By John Richardson
SOME people might prefer that the central banks spigots in the US and China are kept open indefinitely – or at least until they have retired. It would then be left to the next generation of chemicals and other industry employees to confront the mess that has been left behind.
Many more kicks of the can down the road are a possibility, sure, but they are a remote possibility, we feel, because:
- The Fed has given every indication that it is still on course to reduce bond purchases, possibly by as early as end-October or if not, at some point next year.
- We are heading towards the crucial November plenum meeting during which further tightening measures, particularly aimed at the shadow banking system’s “black box”, seem likely to be announced.
We will deal with why it would be dangerous for the Fed to continue kicking its particular can the road in a later post.
And we will also continue with our series on the effects of central bank action on Asia ex-China over the next few days and weeks.
Here, though, we will look at China.
Many chemicals companies are, of course, preparing their budgets for 2014 and so it is important that they are realistic over China.
Growth this year in some chemicals and polymers, including polyethylene (PE), has surprised on the upside.
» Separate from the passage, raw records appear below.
Lemma RemoveImpl_tracks mask r :
  fresh r -> tracks (RemoveImpl mask r) /\ closures (RemoveImpl mask r) <> [].
Proof.
  intros [Hc Hf].
  assert (H0 : within [] (r <| remove_mask_ := mask |>)).
  { pose proof (Hf FCookies) as Hk. simpl in Hk. apply negb_false_iff, Z.eqb_eq in Hk.
    split; unfold families; simpl; rewrite ?Hc; simpl.
    - constructor.
    - intros f. change (flag f r = true <-> f ∈ []). rewrite Hf. split; [done | by intros ?%elem_of_nil].
    - lia.
    - intros f. change (flag f r = true -> f ∈ []). by rewrite Hf. }
  unfold RemoveImpl. cbv zeta.
  match goal with |- tracks (clear_networking_history ?x) /\ _ => set (r7 := x) end.
  assert (H7 : within (FCache :: FForm :: FPasswords :: FChannel :: FCookies :: S_history) r7).
  { unfold r7. eapply within_when; [| done | by intros; apply within_effect].
    eapply (within_when (FForm :: FPasswords :: FChannel :: FCookies :: S_history));
      [| decide_closed | unfold remove_cache; started (CacheTask ClearHttpCacheOnIOThread)].
    eapply (within_when (FPasswords :: FChannel :: FCookies :: S_history)); [| decide_closed |].
    2: { intros Hr. unfold remove_form_data. cbv zeta.
         eapply within_when; [exact Hr | decide_closed |]. clear Hr. intros Hr.
         eapply (within_when (FForm :: FPasswords :: FChannel :: FCookies :: S_history));
           [revert Hr; started FormDB | done | by intros; apply within_effect]. }
    eapply (within_when (FChannel :: FCookies :: S_history)); [| decide_closed |].
    2: { intros Hr. eapply within_when; [exact Hr | decide_closed | started ClearedPasswords]. }
    eapply (within_when (FCookies :: S_history)); [| decide_closed |].
    2: { intros Hr. eapply within_when; [exact Hr | decide_closed | started ClearChannelIDsOnIOThread]. }
    eapply (within_when S_history); [| decide_closed |].
    2: { unfold remove_cookies. intros Hr.
         assert (Hz : waiting_for_clear_cookies_count_
                        (when (has_bit mask REMOVE_HISTORY) remove_history (r <| remove_mask_ := mask |>)) = 0).
         { destruct Hr as [_ _ _ Hr]. specialize (Hr FCookies). simpl in Hr.
           destruct (Z.eqb_spec (waiting_for_clear_cookies_count_ (when (has_bit mask REMOVE_HISTORY)
             remove_history (r <| remove_mask_ := mask |>))) 0); [done |]. exfalso.
           specialize (Hr eq_refl). revert Hr. apply (bool_decide_unpack (FCookies ∉ S_history)). by vm_compute. }
         revert Hz Hr. generalize (when (has_bit mask REMOVE_HISTORY) remove_history (r <| remove_mask_ := mask |>)).
         intros r1 Hz Hr. eapply (within_start _ ClearCookiesOnIOThread); [exact Hr | decide_closed | reflexivity | |].
         - intros []; try done. simpl. by rewrite Hz.
         - simpl. rewrite Hz. lia. }
    eapply within_when; [exact H0 | decide_closed | apply remove_history_within]. }
  clearbody r7. split; [| unfold clear_networking_history, start; simpl; by destruct (closures r7)].
  revert H7. unfold clear_networking_history. intros H7.
  eapply within_tracks. refine (within_start _ ClearedNetworkingHistory r7 _ H7 _ _ _ _);
    [decide_closed | reflexivity | by intros [] |]. destruct H7 as [_ _ ? _]. done.
Qed.

(** ** Running a closure *)

(** How many closures it takes until the flag is cleared. *)
Definition closure_measure c : nat :=
  match c with
  | ClearHostCache | AutofillDB | FormDB | ClearedCookiesIO | ClearedChannelIDsOnIOThread => 2
  | ClearCookiesOnIOThread | ClearChannelIDsOnIOThread => 3
  | CacheTask t => task_measure t
  | _ => 1
  end.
But this is largely because of the excess liquidity now sloshing around the financial system.
We think that one scenario for 2014 has to be much-tighter credit conditions and thus a moderation of growth rates.
It is not the only scenario, of course, but one that we think would be the best outcome for China if it is avoid an increasing risk of economic implosion.
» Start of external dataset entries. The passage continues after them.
(* ===== verification/CookieStoreIOS.v ===== *)
(** * The cookie store

    [net/cookies/cookie_store_ios.mm], the cookie store of the network stack on
    top of the cookie storage of the system, and
    [net/cookies/system_cookie_util.mm], the two kinds of cookies.

    The storage of the system keeps one cookie for a name, a domain and a path;
    which of its cookies are sent to a URL, the parsers of Foundation and of
    [net], and URLs are parameters.  The backing [CookieMonster] is the list of
    the calls made to it.  Times are in microseconds, [Time::FromDoubleT] keeps
    0 as the null time, and [sortedArrayUsingFunction:] is an insertion sort.
    Histories keep the accept policy of the system as it is at the start.

    Not modelled: metrics, the subclass without synchronization and what only
    it uses (GotCookieListFor, UpdateCaches..., Wrap...), and ClearSystemStore
    and DidClear..., which nothing calls. *)
From stdpp Require Import sorting.
From S2P Require Import Prelude CookieCache CookieCreationTimeManager.
#[local] Open Scope Z_scope.

(** Foundation, [net::ParsedCookie], [net::cookie_util], [url] and the order of
    URLs.  [cf_one] is the [Created] of a cookie that is made from a dictionary;
    [accepts_properties] tells whether one is made. *)
Class CookieEnvironment `{NSTimeApi} (URL : Type) := {
  cookies_with_header : string -> URL -> list NSHTTPCookie;
  requestHeaderFields : list NSHTTPCookie -> string;
  is_utf8 : string -> bool;
  cf_one : CFAbsoluteTime;
  accepts_properties : NSHTTPCookie -> bool;
  sent_to : URL -> NSHTTPCookie -> bool;
  ParseTokenString : string -> string;
  ParseValueString : string -> string;
  HasDomain : string -> bool;
  GetCookieDomainWithString : URL -> string -> option string;
  CanonPathWithString : URL -> string -> string;
  CanonicalizePath : string -> string;
  SchemeIsCryptographic : URL -> bool;
  URL_less : URL -> URL -> bool;
}.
“You have a credit system gone crazy there. New debt has been running anywhere from 30 to 40% of GDP a year,” said the famous investor Jim Chanos in this interview with Bloomberg TV. Chanos first warned about overheating in certain areas of the Chinese economy three years ago.
“Think about that for a second. Their economy is going 10% nominally, 7.5% real and 2.5% inflation,” he added.
“If you are growing your debt at 35% and your economy is growing 10% a year, that means that new debt is growing 25 percentage points greater than your economy.
“And using the old rule of 72, that means you double your debt to GDP every three years. So when we started looking at China, total debt in China to GDP is about 100% of GDP. It’s now about 200%.”
He warned that 2013 has seen a repeat of the same old story in China of “stick a shovel in the ground, put up another building, another stadium, another railroad…at this point, the returns are minimal.”
Over the next few weeks and months we will be studying the comments of chemical company CEOS very carefully to see whether they are putting this year’s growth recovery in China into what we think is the proper context.
The CEOS have no real reasons to be surprised on the downside in 2014, as most of the evidence required to build a solid “worst case” scenario is already out there.